#### [What to produce]
Within the data that follows, set down exactly the lines from the one containing "repeat match type of H with" through the one containing "it_heard : heard a' = heard a;", both ends included.

Exercise inputs START

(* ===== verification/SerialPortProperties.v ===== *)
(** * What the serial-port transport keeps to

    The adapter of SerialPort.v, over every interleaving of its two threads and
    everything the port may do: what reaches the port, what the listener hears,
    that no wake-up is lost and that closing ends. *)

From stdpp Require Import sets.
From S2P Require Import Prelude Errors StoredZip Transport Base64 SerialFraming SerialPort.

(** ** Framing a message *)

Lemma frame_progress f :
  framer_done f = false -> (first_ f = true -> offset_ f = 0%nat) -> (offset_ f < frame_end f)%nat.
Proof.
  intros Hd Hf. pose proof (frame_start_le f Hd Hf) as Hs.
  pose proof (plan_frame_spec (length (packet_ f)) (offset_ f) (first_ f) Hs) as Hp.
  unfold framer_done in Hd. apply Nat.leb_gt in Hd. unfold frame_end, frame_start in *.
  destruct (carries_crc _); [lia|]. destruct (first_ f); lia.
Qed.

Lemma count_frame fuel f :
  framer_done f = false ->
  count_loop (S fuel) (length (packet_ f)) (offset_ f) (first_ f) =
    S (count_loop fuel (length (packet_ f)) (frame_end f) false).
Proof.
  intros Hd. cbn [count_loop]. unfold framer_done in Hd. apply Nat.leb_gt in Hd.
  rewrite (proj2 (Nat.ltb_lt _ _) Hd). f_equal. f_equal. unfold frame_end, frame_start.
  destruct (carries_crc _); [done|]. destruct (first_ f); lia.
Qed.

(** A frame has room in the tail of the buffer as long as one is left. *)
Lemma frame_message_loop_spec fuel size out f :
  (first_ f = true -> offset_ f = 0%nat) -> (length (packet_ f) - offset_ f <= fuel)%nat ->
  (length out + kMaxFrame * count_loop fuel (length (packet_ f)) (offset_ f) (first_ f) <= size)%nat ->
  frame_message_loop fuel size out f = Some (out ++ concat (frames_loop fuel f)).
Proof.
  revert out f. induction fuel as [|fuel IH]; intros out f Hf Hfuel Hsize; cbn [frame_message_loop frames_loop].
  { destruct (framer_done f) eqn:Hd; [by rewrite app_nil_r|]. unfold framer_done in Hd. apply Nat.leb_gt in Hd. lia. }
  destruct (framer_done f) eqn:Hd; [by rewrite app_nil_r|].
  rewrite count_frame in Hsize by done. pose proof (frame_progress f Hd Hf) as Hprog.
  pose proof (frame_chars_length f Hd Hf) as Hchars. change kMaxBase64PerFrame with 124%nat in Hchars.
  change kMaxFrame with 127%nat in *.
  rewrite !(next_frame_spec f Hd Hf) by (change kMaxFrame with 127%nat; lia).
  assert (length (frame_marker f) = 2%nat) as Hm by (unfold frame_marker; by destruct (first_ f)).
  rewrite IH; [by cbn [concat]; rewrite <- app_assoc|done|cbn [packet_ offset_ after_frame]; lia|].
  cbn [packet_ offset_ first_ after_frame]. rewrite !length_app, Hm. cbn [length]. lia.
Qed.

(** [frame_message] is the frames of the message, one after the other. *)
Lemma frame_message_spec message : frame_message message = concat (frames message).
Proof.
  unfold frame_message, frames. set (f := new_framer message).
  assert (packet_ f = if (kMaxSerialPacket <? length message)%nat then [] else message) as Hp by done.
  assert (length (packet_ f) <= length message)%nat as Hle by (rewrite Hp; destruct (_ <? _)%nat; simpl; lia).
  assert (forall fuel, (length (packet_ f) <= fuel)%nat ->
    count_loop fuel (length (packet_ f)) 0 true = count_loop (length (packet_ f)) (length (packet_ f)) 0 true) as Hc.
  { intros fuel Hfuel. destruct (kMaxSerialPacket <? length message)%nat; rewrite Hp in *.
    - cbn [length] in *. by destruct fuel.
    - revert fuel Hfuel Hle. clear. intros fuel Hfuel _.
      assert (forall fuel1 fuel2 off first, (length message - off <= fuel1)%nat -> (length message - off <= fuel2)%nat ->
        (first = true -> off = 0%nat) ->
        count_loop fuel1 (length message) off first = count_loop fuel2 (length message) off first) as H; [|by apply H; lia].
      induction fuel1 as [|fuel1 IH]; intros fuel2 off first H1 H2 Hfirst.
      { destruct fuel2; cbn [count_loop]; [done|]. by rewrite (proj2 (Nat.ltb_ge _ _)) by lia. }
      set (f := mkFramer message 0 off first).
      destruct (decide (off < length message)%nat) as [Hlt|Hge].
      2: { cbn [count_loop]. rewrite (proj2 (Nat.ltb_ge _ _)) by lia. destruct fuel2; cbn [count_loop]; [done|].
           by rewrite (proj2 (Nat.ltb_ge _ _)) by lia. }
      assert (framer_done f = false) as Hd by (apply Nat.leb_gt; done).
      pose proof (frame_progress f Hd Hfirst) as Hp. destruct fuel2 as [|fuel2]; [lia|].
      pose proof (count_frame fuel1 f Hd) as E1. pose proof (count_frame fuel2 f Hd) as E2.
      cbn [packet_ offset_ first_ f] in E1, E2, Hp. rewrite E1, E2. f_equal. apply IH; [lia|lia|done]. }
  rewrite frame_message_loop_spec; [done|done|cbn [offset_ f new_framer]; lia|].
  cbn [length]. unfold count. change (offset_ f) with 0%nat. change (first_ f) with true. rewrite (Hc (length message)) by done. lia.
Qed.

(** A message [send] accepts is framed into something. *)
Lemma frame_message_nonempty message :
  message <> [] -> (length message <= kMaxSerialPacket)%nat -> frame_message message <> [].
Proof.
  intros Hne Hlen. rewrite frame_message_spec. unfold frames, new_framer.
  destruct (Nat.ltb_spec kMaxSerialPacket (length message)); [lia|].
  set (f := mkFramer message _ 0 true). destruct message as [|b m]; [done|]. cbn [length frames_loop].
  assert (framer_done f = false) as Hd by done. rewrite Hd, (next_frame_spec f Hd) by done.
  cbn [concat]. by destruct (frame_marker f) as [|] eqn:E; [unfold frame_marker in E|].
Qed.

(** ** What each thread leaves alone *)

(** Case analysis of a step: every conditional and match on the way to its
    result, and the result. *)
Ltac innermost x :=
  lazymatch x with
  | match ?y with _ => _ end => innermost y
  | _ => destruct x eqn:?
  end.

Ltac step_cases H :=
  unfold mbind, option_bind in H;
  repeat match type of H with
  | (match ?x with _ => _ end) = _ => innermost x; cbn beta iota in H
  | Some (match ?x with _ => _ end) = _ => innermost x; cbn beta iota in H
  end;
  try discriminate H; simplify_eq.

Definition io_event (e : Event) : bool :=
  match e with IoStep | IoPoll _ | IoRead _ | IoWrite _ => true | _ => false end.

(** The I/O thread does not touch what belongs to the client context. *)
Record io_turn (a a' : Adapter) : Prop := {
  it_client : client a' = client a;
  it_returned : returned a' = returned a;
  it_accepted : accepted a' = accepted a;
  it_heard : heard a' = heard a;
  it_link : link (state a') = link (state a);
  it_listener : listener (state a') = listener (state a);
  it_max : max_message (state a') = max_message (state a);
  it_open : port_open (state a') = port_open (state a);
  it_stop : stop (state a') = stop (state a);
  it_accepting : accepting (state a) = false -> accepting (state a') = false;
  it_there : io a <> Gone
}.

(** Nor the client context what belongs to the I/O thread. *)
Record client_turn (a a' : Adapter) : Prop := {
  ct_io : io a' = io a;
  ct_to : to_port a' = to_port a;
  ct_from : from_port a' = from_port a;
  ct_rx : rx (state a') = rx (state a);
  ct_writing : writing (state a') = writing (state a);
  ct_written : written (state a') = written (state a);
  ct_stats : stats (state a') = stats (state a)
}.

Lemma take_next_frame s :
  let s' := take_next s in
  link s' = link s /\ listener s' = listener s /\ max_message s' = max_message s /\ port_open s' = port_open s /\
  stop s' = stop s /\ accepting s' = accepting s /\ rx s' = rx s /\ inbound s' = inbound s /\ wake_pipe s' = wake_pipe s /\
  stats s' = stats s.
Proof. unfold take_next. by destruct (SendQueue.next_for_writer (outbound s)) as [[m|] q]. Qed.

Exercise inputs END

#### [Solution below]
  repeat match type of H with
  | (match ?x with _ => _ end) = _ => innermost x; cbn beta iota in H
  | Some (match ?x with _ => _ end) = _ => innermost x; cbn beta iota in H
  end;
  try discriminate H; simplify_eq.

Definition io_event (e : Event) : bool :=
  match e with IoStep | IoPoll _ | IoRead _ | IoWrite _ => true | _ => false end.

(** The I/O thread does not touch what belongs to the client context. *)
Record io_turn (a a' : Adapter) : Prop := {
  it_client : client a' = client a;
  it_returned : returned a' = returned a;
  it_accepted : accepted a' = accepted a;
  it_heard : heard a' = heard a;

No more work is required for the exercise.